[Start of section]

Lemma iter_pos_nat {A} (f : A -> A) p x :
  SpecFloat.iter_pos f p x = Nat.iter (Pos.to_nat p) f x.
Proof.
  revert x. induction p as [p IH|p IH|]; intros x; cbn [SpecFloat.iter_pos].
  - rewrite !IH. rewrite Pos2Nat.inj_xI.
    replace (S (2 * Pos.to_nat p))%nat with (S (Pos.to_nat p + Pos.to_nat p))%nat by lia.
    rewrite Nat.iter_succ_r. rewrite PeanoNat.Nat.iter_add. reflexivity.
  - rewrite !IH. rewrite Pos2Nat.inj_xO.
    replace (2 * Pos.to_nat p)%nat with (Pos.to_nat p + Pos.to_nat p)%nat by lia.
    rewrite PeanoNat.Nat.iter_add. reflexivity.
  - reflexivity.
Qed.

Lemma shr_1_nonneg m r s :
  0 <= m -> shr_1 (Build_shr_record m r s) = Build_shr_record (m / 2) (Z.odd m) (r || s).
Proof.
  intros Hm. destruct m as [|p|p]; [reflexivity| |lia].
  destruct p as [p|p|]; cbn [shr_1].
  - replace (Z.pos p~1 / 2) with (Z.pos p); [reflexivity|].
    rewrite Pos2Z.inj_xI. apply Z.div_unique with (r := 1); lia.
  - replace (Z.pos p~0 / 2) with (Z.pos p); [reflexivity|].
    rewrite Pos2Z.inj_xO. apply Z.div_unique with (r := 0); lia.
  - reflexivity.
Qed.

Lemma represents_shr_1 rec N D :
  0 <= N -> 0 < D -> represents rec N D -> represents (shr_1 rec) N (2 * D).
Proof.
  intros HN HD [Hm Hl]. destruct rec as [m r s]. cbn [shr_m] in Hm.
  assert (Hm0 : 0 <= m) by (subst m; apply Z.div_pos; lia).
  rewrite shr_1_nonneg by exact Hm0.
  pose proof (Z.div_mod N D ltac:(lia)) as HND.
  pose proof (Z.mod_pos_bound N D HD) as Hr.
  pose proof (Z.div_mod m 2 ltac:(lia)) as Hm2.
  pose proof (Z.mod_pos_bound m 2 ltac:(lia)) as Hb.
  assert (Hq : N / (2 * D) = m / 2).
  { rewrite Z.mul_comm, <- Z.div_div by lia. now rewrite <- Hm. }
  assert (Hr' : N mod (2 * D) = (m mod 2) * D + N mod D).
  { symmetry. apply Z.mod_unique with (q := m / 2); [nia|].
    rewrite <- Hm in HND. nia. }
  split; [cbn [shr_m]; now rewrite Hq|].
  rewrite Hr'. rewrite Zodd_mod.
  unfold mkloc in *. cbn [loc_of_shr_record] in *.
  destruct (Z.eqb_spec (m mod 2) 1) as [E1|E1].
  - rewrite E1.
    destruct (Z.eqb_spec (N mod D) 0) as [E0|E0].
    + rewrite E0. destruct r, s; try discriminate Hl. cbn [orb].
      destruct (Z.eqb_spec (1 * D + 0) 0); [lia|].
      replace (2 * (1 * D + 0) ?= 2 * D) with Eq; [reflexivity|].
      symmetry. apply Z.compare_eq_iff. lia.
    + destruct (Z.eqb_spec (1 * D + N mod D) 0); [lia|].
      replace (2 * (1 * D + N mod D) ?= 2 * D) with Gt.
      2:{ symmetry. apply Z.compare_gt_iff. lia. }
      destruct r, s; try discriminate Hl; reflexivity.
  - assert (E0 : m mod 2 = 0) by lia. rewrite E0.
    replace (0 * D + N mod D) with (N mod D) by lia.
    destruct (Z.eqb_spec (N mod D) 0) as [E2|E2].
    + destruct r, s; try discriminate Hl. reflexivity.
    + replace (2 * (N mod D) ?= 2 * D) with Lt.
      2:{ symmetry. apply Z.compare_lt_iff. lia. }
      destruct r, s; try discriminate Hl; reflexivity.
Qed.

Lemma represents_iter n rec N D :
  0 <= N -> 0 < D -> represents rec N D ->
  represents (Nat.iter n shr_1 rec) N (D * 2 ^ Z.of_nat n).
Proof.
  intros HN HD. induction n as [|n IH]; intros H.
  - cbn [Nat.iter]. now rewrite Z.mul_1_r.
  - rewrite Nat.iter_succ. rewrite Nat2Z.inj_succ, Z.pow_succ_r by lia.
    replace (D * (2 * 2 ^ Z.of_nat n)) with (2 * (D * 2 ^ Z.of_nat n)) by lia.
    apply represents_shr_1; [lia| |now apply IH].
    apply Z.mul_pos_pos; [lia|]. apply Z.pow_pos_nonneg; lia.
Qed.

[End of section]

Required action >> What do the lines of the material read, from the first through the line with "pose proof (Z.mod_pos_bound N D HD) as Hr."? Transcribe them exactly and stop there.

Expected output >>
Lemma iter_pos_nat {A} (f : A -> A) p x :
  SpecFloat.iter_pos f p x = Nat.iter (Pos.to_nat p) f x.
Proof.
  revert x. induction p as [p IH|p IH|]; intros x; cbn [SpecFloat.iter_pos].
  - rewrite !IH. rewrite Pos2Nat.inj_xI.
    replace (S (2 * Pos.to_nat p))%nat with (S (Pos.to_nat p + Pos.to_nat p))%nat by lia.
    rewrite Nat.iter_succ_r. rewrite PeanoNat.Nat.iter_add. reflexivity.
  - rewrite !IH. rewrite Pos2Nat.inj_xO.
    replace (2 * Pos.to_nat p)%nat with (Pos.to_nat p + Pos.to_nat p)%nat by lia.
    rewrite PeanoNat.Nat.iter_add. reflexivity.
  - reflexivity.
Qed.

Lemma shr_1_nonneg m r s :
  0 <= m -> shr_1 (Build_shr_record m r s) = Build_shr_record (m / 2) (Z.odd m) (r || s).
Proof.
  intros Hm. destruct m as [|p|p]; [reflexivity| |lia].
  destruct p as [p|p|]; cbn [shr_1].
  - replace (Z.pos p~1 / 2) with (Z.pos p); [reflexivity|].
    rewrite Pos2Z.inj_xI. apply Z.div_unique with (r := 1); lia.
  - replace (Z.pos p~0 / 2) with (Z.pos p); [reflexivity|].
    rewrite Pos2Z.inj_xO. apply Z.div_unique with (r := 0); lia.
  - reflexivity.
Qed.

Lemma represents_shr_1 rec N D :
  0 <= N -> 0 < D -> represents rec N D -> represents (shr_1 rec) N (2 * D).
Proof.
  intros HN HD [Hm Hl]. destruct rec as [m r s]. cbn [shr_m] in Hm.
  assert (Hm0 : 0 <= m) by (subst m; apply Z.div_pos; lia).
  rewrite shr_1_nonneg by exact Hm0.
  pose proof (Z.div_mod N D ltac:(lia)) as HND.
  pose proof (Z.mod_pos_bound N D HD) as Hr.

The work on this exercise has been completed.